The difference between extracts turned out to be the key to understanding why American Skullcap does what it does. The dominant compound the research team found in both extracts was a flavonoid called baicalin, which the team’s analysis confirmed as the primary driver of improved mobility. But baicalin, paradoxically, made sleep fragmentation worse in males. The sleep benefit, the researchers discovered, came from a trio of related compounds present in the ethanol extract but largely absent from the water preparation, which indicates that preparation may be key to the herb’s functionality.

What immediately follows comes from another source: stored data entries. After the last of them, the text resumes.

Lemma fi_get s t pick : funcInv s -> sf_threads s !! t = Some FGet -> let '(w, s1) := getFuncWork pick s in funcInv (fgoto t (FSet w) s1).
Proof.
  intros I L. unfold getFuncWork. destruct (pick ≫= _) as [[w pool]|] eqn:Ep.
  - destruct pick as [i|]; [cbn in Ep|done]. destruct (sf_pool s !! i) as [w0|] eqn:Ei; [cbn in Ep|done]. injection Ep as <- <-.
    pose proof (delete_Permutation _ _ _ Ei) as P. eapply (fi_still s _ t FGet (FSet w0)); try done; cbn; try (by eauto).
    + intros w. left. rewrite (occ_perm _ _ _ P), occ_cons. lia.
    + by intros w [?|?].
    + intros w u D U. apply (ranFor_same w s _ t FGet (FSet w0)); done.
  - assert (forall w, doneOf w (set_sf_works (sf_works s ++ [MkFw None 0]) s) = doneOf w s) as Hd.
    { intros w. unfold doneOf. cbn. destruct (decide (w < length (sf_works s))%nat) as [H|H]; [by rewrite lookup_app_l|].
      rewrite (proj2 (lookup_ge_None (sf_works s) w)) by lia. destruct (decide (w = length (sf_works s))) as [->|D]; [by rewrite list_lookup_middle|].
      rewrite (proj2 (lookup_ge_None _ _)); [done|]. rewrite length_app. cbn. lia. }
    eapply (fi_still s _ t FGet (FSet (length (sf_works s)))); try done; cbn.
    + intros w. specialize (Hd w). unfold doneOf in *. cbn in *. lia.
    + intros w. destruct (decide (w = length (sf_works s))) as [->|D]; [right|left].
      * rewrite one_self, length_app. cbn. split; [done|]. lia.
      * rewrite one_ne by done. lia.
    + rewrite length_app. lia.
    + intros u w d D _ E. exists d. by apply lookup_app_l_Some.
    + by intros w [?|?].
    + intros w u D U. apply (ranFor_same w s _ t FGet (FSet (length (sf_works s)))); [done|done|]. specialize (Hd w). unfold doneOf in *. cbn in *. lia.
Qed.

According to Kretzschmar, the herb appears to work not by slowing aging, but by protecting the brain against its ravages. Brain tissue in female flies treated with the ethanol extract showed measurably less degeneration — fewer of the dark vacuoles that mark where neurons have died. Neither extract extended lifespan, and at high doses some preparations shortened it. The point, Kretzschmar suggests, is not more years, but better ones.
There are real limitations to what we can extrapolate about the supplement American Skullcap from the scientists’ work: fruit flies are not humans, and the sex-specific effects — sleep improvements appeared only in males — raise questions that will require further studies to untangle. Clinical evidence of the benefits of American Skullcap remains thin, with few studies published to date.
But in a world where aging populations increasingly reach for supplements in hopes of preserving function, this research offers something genuinely valuable: a molecular explanation for why an ancient remedy might actually work, and a reminder that the wilderness medicine cabinet our ancestors relied upon has not yet given up all its secrets.